The amount will be invested over the next five years, with more than £300 million ($330m) set for the UK alone, Amazon said on Monday.
Amazon currently has more than 3,000 electric vans delivering packages to customers across Europe and, with the investment, expects to grow its fleet to more than 10,000 by 2025.
The move will accelerate the Seattle-based company's goal of achieving net zero carbon emissions by 2040, while also supporting innovation in zero-emission vehicles and encouraging the use of public charging infrastructure, it said.
“Our transportation network is one of the most challenging areas of our business to decarbonise, and to achieve net-zero carbon will require a substantial and sustained investment,” said Amazon chief executive Andy Jassy.
“Deploying thousands of electric vans, long-haul trucks and bikes will help us shift further away from traditional fossil fuels — and, hopefully, further encourage transportation and automotive industries in Europe and around the world to continue scaling and innovating, as we will have to work together to reach our climate goals.”
Governments worldwide are pivoting towards clean energy projects to cut emissions as they adopt net zero targets in the coming decades.
The US, the world’s largest economy, the UK and the 27-member EU bloc plan to become carbon neutral by 2050, while China, the world’s second-largest economy, aims to reach the target by 2060.
To achieve these goals, many countries are encouraging the adoption of electric cars as they seek to narrow emissions from the transport sector, which is a key emitter.
Electric vehicle sales doubled last year on an annual basis to a record 6.6 million, with about 10 per cent of global car sales being electric, the International Energy Agency said in May.
Overall, the number of EVs on the world’s roads by the end of 2021 stood at about 16.5 million, triple the amount in 2018, the agency said.
Meanwhile, EV shipments are forecast to exceed 10 million units in 2022 and hit about 58 million by 2030, according to a study by Counterpoint Research.
Amazon also launched micro-mobility hubs — smaller, centrally-located delivery stations — in more than 20 cities across Europe, including London, and said it planned to double that figure by the end of 2025.
The hubs will enable the company to operate new delivery methods, such as e-cargo bikes and on-foot deliveries, and help to take traditional delivery vans off the road, the company said.
Amazon also said it will invest in “thousands of chargers” across its European centres.
Another focus for the company's investment will be electric heavy goods vehicles (EHGV).

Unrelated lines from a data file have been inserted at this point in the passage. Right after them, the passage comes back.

(** Moving the first bucket that is not empty. *)
Lemma moveBucket_wf d (idx : nat) de h1 :
  dict_wf d → rehashidx d ≠ -1 → table (ht0 d) !! idx = Some de →
  (∀ i b, table (ht0 d) !! i = Some b → (i < idx)%nat → b = []) →
  ht_wf h1 → size h1 = size (ht1 d) → concat (table h1) ≡ₚ de ++ concat (table (ht1 d)) →
  sameMap d (mkDict (mkHt (<[idx := []]> (table (ht0 d))) (used (ht0 d) - Z.of_nat (length de))) h1
               (Z.of_nat idx + 1) (iterators d)).
Proof.
  intros [Hw0 Hw1 Hnd _ Hre] Hr Hde Hempty Hwh1 Hsz Hp. destruct (Hre Hr) as (_ & Hne0 & Hne1 & _).
  destruct (ht_update (ht0 d) idx de [] (used (ht0 d) - Z.of_nat (length de)) Hw0 Hde)
    as (Hw & Hs & R & HR & HR'); [cbn; lia|by intros e ?%not_elem_of_nil|].
  set (h0 := mkHt _ _) in *. set (d' := mkDict _ _ _ _).
  assert (entries d' ≡ₚ entries d) as Hent.
  { unfold entries, d'. cbn [ht0 ht1]. rewrite HR', Hp, HR. cbn. rewrite !(assoc_L (++)).
    by rewrite (Permutation_app_comm R de). }
  split_and!; [|done|done]. split; cbn [ht0 ht1 rehashidx d']; [done|done| |lia|].
  - by rewrite Hent.
  - intros _. pose proof (lookup_lt_Some _ _ _ Hde). split_and!.
    + lia.
    + rewrite Hs. unfold size. lia.
    + intros Hn%(f_equal length). cbn in Hn. rewrite length_insert in Hn. lia.
    + unfold size in Hsz. intros Hn. rewrite Hn in Hsz. by destruct (table (ht1 d)).
    + intros i b Hi Hlt. cbn in Hi. apply list_lookup_insert_Some in Hi as [(<- & <- & _)|[Hne Hi]]; [done|].
      apply (Hempty i); [done|lia].
Qed.

Lemma nonempty_bucket d : dict_wf d → rehashidx d ≠ -1 → used (ht0 d) ≠ 0 →
  ∃ i b, table (ht0 d) !! i = Some b ∧ b ≠ [] ∧ rehashidx d ≤ Z.of_nat i.
Proof.
  intros Hwf Hr Hu. pose proof (dw_rehash d Hwf Hr) as (_ & _ & _ & Hempty).
  rewrite (hw_used _ (dw_ht0 d Hwf)) in Hu. destruct (concat (table (ht0 d))) as [|x l] eqn:Hc; [done|].
  assert (x ∈ concat (table (ht0 d))) as Hx by (rewrite Hc; by left).
  apply elem_of_concat in Hx as (i & b & Hi & Hb). exists i, b. split_and!; [done|by intros ->; apply not_elem_of_nil in Hb|].
  destruct (Z.le_gt_cases (rehashidx d) (Z.of_nat i)) as [|Hlt]; [done|].
  rewrite (Hempty i b Hi Hlt) in Hb. by apply not_elem_of_nil in Hb.
Qed.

“Long-haul transportation is a hard-to-decarbonise sector due to the size and weight of the trucks and trailers, and the long distances they need to travel,” the company said.
“EHGV [is] a promising technology but production and charging infrastructure availability are limited.”
Amazon, which has five EHGVs on the road in the UK, aims to have 20 in Germany by the end of this year.
As part of its latest investment, the company expects to purchase more than 1,500 EHGVs for its European fleet, including more than 700 in the UK in the coming years, it said.
Amazon will also build “hundreds of specialised fast chargers” across its European centres, allowing the company to charge the vehicles in about two hours.
The retailer, which aims to power its operations with 100 per cent renewable energy by 2025, now has more than 100 renewable energy projects across Europe, including 30 solar and wind farm projects in the UK, it said.